At the same time, a stable-rate environment allows mortgage portfolios to perform better than mutual funds that invest more or less exclusively in Treasury bonds, due to the higher underlying yields.

Conversely, Treasuries don’t face the same refinancing problems as Ginnie Maes and thus make a better choice to lock in capital gains during periods of falling rates, says Peter Van Dyke, manager of the T. Rowe Price GNMA Fund in Baltimore.

Also, the derivative scare of 1994, which was centered in mortgage funds, may have taught some lessons to portfolio managers while alerting shareholders to the potential dangers.

Advertisement

Four mortgage funds lost roughly 25% or more last year from derivative speculations, topped by a 28% plunge by the Piper Jaffray Institutional Government Income Fund, headquartered in Minneapolis.

“I think funds in general are scaling back their derivative use,” says Van Dyke.

One interesting wrinkle that could affect mortgage funds this year involves a Republican-led effort to reform the Federal Housing Administration, either making it a privatized company or a streamlined federal agency.

The FHA provides mortgage insurance for residential loans, but critics say the government’s effort here is expensive and competes against coverage provided by private insurers.

Plus, the FHA’s policy of insuring up to 100% of a loan’s value encourages homeowners to default when times get tough, says Suzanne Hutchinson, executive vice president of the Mortgage Insurance Cos. of America, a Washington-based trade organization for private insurers.

FHA supporters, in turn, say many marginal home buyers would have trouble qualifying for private mortgage insurance, especially during difficult economic periods.

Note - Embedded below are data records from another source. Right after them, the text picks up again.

(** * AES provider of node-webcrypto-p11 ([src/lib/crypto/aes.ts])

    A shallow embedding of the AES cipher adapter: the key template
    builder [create_template], the abstract provider [AesCrypto]
    (generateKey, exportKey, importKey, encrypt, decrypt,
    getOutputBufferSize) and its three modes [AesGCM], [AesCBC] and
    [AesECB], followed by the properties of the padding engine, of the
    buffer sizing, of the template builder, of the GCM mechanism mapper
    and of key export and import. *)

From Stdlib Require Import ZArith List String Ascii Bool Lia.
From Stdlib Require Import DecimalString DecimalPos DecimalZ.
From Stdlib.Strings Require Import Byte.
Import ListNotations.

Open Scope Z_scope.

(* ================================================================== *)
(** ** JavaScript numbers *)
(* ================================================================== *)

(** The numbers the provider computes with are lengths, sizes and the
    results of arithmetic on them: integer-valued doubles, the two
    infinities and NaN.  [Num z] stands for the double of value [z], which
    is exact for [|z| <= 2^53]. *)
Module Js.

Inductive number : Type :=
| Num (z : Z)
| PosInf
| NegInf
| NaN.

(** ToNumber of a value that may be [undefined]. *)
Definition of_undefinable (o : option Z) : number :=
  match o with
  | Some z => Num z
  | None => NaN
  end.

Definition neg (a : number) : number :=
  match a with
  | Num z => Num (- z)
  | PosInf => NegInf
  | NegInf => PosInf
  | NaN => NaN
  end.

Definition add (a b : number) : number :=
  match a, b with
  | NaN, _ | _, NaN => NaN
  | PosInf, NegInf | NegInf, PosInf => NaN
  | PosInf, _ | _, PosInf => PosInf
  | NegInf, _ | _, NegInf => NegInf
  | Num x, Num y => Num (x + y)
  end.

Definition sub (a b : number) : number := add a (neg b).

Definition signed_inf (s : Z) : number :=
  if s =? 0 then NaN else if 0 <? s then PosInf else NegInf.

Definition mul (a b : number) : number :=
  match a, b with
  | NaN, _ | _, NaN => NaN
  | Num x, Num y => Num (x * y)
  | PosInf, Num y | Num y, PosInf => signed_inf y
  | NegInf, Num y | Num y, NegInf => signed_inf (- y)
  | PosInf, PosInf | NegInf, NegInf => PosInf
  | PosInf, NegInf | NegInf, PosInf => NegInf
  end.

(** [Math.ceil(a / b)].  The quotient of two numbers is only ever used
    under [Math.ceil], so the two operations are one here.  On integers
    [x], [y] with [y <> 0] the double [x / y] is the correctly rounded
    quotient, and for [|x| < 2^53] rounding never crosses an integer,
    so the ceiling of the double is the ceiling of the exact quotient,
    [- floor (- x / y)].  Division by zero gives an infinity, or NaN
    for [0 / 0]. *)
Definition ceil_div (a b : number) : number :=
  match a, b with
  | NaN, _ | _, NaN => NaN
  | Num x, Num y => if y =? 0 then signed_inf x else Num (- ((- x) / y))
  | Num _, (PosInf | NegInf) => Num 0
  | PosInf, Num y => if 0 <=? y then PosInf else NegInf
  | NegInf, Num y => if 0 <=? y then NegInf else PosInf
  | (PosInf | NegInf), (PosInf | NegInf) => NaN
  end.

(** ToInt32: NaN and the infinities become 0, an integer wraps around
    modulo 2^32 into [-2^31, 2^31). *)
Definition to_int32 (a : number) : Z :=
  match a with
  | Num z => (z + 2 ^ 31) mod 2 ^ 32 - 2 ^ 31
  | _ => 0
  end.

(** [a >> n], the sign-propagating right shift. *)
Definition shr (a : number) (n : Z) : Z :=
  Z.shiftr (to_int32 a) (Z.land n 31).

(** Truthiness of a number: [0] and NaN are falsy. *)
Definition truthy (a : number) : bool :=
  match a with
  | Num z => negb (z =? 0)
  | NaN => false
  | _ => true
  end.

(** Number to string, as a template literal does it.  The decimal
    rendering is JavaScript's for integers below 10^21 in absolute value;
    from 10^21 on JavaScript prints an exponent, which is not modelled,
    so a statement about the text of a number carries that bound. *)
Definition to_string (a : number) : string :=
  match a with
  | Num z => NilZero.string_of_int (Z.to_int z)
  | PosInf => "Infinity"
  | NegInf => "-Infinity"
  | NaN => "NaN"
  end.

End Js.

(* ================================================================== *)
(** ** Buffers *)
(* ================================================================== *)

(** A Node [Buffer] (and the [ArrayBuffer] under it) is its sequence of
    bytes. *)
Definition Buffer : Type := list byte.

Definition byte_value (b : byte) : Z := Z.of_N (Byte.to_N b).

(** Storing a number into a byte keeps its low 8 bits. *)
Definition byte_of_Z (z : Z) : byte :=
  match Byte.of_N (Z.to_N (Z.land z 255)) with
  | Some b => b
  | None => x00
  end.

Definition Buffer_length (b : Buffer) : Z := Z.of_nat (List.length b).

(** [buf[i]]: [undefined] outside of the buffer. *)
Definition Buffer_get (b : Buffer) (i : Z) : option Z :=
  if i <? 0 then None else option_map byte_value (nth_error b (Z.to_nat i)).

(** [const b = new Buffer(n); b.fill(v)]. *)
Definition Buffer_fill (n v : Z) : Buffer := repeat (byte_of_Z v) (Z.to_nat n).

(** [Buffer.concat([a, b])]. *)
Definition Buffer_concat (a b : Buffer) : Buffer := a ++ b.

(** The relative index of [slice]: NaN is 0, a negative offset counts
    from the end, and the result is clamped to [0, length]. *)
Definition adjustOffset (offset : Js.number) (length : Z) : Z :=
  match offset with
  | Js.NaN => 0
  | Js.NegInf => 0
  | Js.PosInf => length
  | Js.Num o => if o <? 0 then Z.max (o + length) 0 else Z.min o length
  end.

(** [buf.slice(start, end)]. *)
Definition Buffer_slice (b : Buffer) (start end_ : Js.number) : Buffer :=
  let s := adjustOffset start (Buffer_length b) in
  let e := adjustOffset end_ (Buffer_length b) in
  let n := if s <? e then e - s else 0 in
  firstn (Z.to_nat n) (skipn (Z.to_nat s) b).

(* ================================================================== *)
(** ** The padding steps of encrypt and decrypt *)
(* ================================================================== *)

(** The first continuation of [AesCrypto.encrypt]: "add padding if
    needed".  [padding] is the static flag of the mode's class. *)
Definition encrypt_add_padding (padding : bool) (data : Buffer) : Buffer :=
  if padding then
    let blockLength := 16 in
    let mod_ := blockLength - Z.rem (Buffer_length data) blockLength in
    let pad := Buffer_fill mod_ mod_ in
    Buffer_concat data pad
  else data.

(** The last continuation of [AesCrypto.decrypt]: "Remove padding". *)
Definition decrypt_remove_padding (padding : bool) (dec : Buffer) : Buffer :=
  if padding then
    let buf := dec in
    let paddingLength := Buffer_get buf (Buffer_length buf - 1) in
    Buffer_slice buf (Js.Num 0)
      (Js.sub (Js.Num (Buffer_length buf)) (Js.of_undefinable paddingLength))
  else dec.

(** The padding length of a buffer of [n] bytes. *)
Definition pad_length (n : Z) : Z := 16 - Z.rem n 16.

(** What the specification calls Unpad, in its own words: all bytes
    except the final [p] bytes, where [p] is the last byte (nothing is
    removed from an empty buffer, which has no last byte). *)
Definition Unpad_spec (dec : Buffer) : Buffer :=
  match List.last (map Some dec) None with
  | Some p => firstn (List.length dec - N.to_nat (Byte.to_N p)) dec
  | None => dec
  end.

(* ================================================================== *)
(** ** Strings *)
(* ================================================================== *)

(** Strings are sequences of 8-bit characters; the format names, usage
    tokens and algorithm names of the provider are ASCII. *)

Definition is_upper (c : ascii) : bool :=
  let n := nat_of_ascii c in ((65 <=? n) && (n <=? 90))%nat.

Definition lower_char (c : ascii) : ascii :=
  if is_upper c then ascii_of_nat (nat_of_ascii c + 32) else c.

(** [s.toLowerCase()]. *)
Fixpoint toLowerCase (s : string) : string :=
  match s with
  | EmptyString => EmptyString
  | String c s' => String (lower_char c) (toLowerCase s')
  end.

(** The class [\w] of a regular expression: letters, digits, underscore. *)
Definition is_word_char (c : ascii) : bool :=
  let n := nat_of_ascii c in
  (((65 <=? n) && (n <=? 90)) || ((97 <=? n) && (n <=? 122))
   || ((48 <=? n) && (n <=? 57)) || (n =? 95))%nat.

(** The longest prefix of word characters: what a greedy [\w+] takes. *)
Fixpoint word_prefix (s : string) : string :=
  match s with
  | String c s' => if is_word_char c then String c (word_prefix s') else EmptyString
  | EmptyString => EmptyString
  end.

(** [/AES-(\w+)/] tried at the first character of [s]: the captured group
    when the pattern matches there. *)
Definition match_AES_here (s : string) : option string :=
  match s with
  | String "A" (String "E" (String "S" (String "-" rest))) =>
      match word_prefix rest with
      | EmptyString => None
      | w => Some w
      end
  | _ => None
  end.

(** [/AES-(\w+)/.exec(s)]: the pattern is not anchored, the leftmost
    match wins; [None] is [null], [Some w] a match whose group 1 is [w]. *)
Fixpoint exec_AES (s : string) : option string :=
  match match_AES_here s with
  | Some w => Some w
  | None =>
      match s with
      | String _ s' => exec_AES s'
      | EmptyString => None
      end
  end.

What observers on both sides of the FHA issue seem to agree on is that there’s a good chance Congress will move to reform the agency sometime soon. The scope of reform isn’t known, although some believe a likely restructuring effort would involve streamlining the agency’s programs rather than, say, spinning it off as a privatized company.

Advertisement

Considering that 70% of the mortgages in Ginnie Mae securities are FHA-insured loans, reform could affect the investment market. But unless government guarantees on the $350 billion worth of existing Ginnie Maes are somehow jeopardized--deemed by several fund managers to be unlikely--the impact will be gradual.

“From what I can perceive, there has been no concern in the market about the possible impact on Ginnie Maes,” says Ken Willmann, manager of the USAA Investment GNMA Fund in San Antonio.

*

The Montgomery MicroCap Fund, a small-stock portfolio run by hot-handed Roger Honour, plans to open its doors to new investments June 1.

The no-load fund, headquartered in San Francisco, stopped taking cash from new shareholders on Jan. 28, just 29 days after it was launched, in order to digest an influx of cash. The fund currently weighs in with about $110 million in assets, but will stay open this time around until assets hit $200 million or so.

Montgomery MicroCap, at (800) 572-3863, returned 6.8% from Jan. 1 through April 30. Honour turned heads by guiding another fund, Montgomery Growth, to a gain of nearly 21% in 1994.

*

Financial services stocks, including mutual fund companies, are among the cheapest picks in today’s expensive market, says Donald Yacktman, portfolio manager of the Yacktman Fund in Chicago.

Advertisement

Among corporations that run fund families, his selections include Franklin Resources of San Mateo, Calif., Torchmark Corp. of Birmingham, Ala., and Boston-based United Asset Management.

All three stocks trade at double- digit discounts to their record-high share prices.

Yet “money management is an excellent business,” says Yacktman, who searches for sound companies selling at steep markdowns from past price levels.

Yacktman, named Portfolio Manager of the Year by Morningstar Inc. of Chicago in 1991, suffered through a sharply sub-par 1993 but has rebounded since then.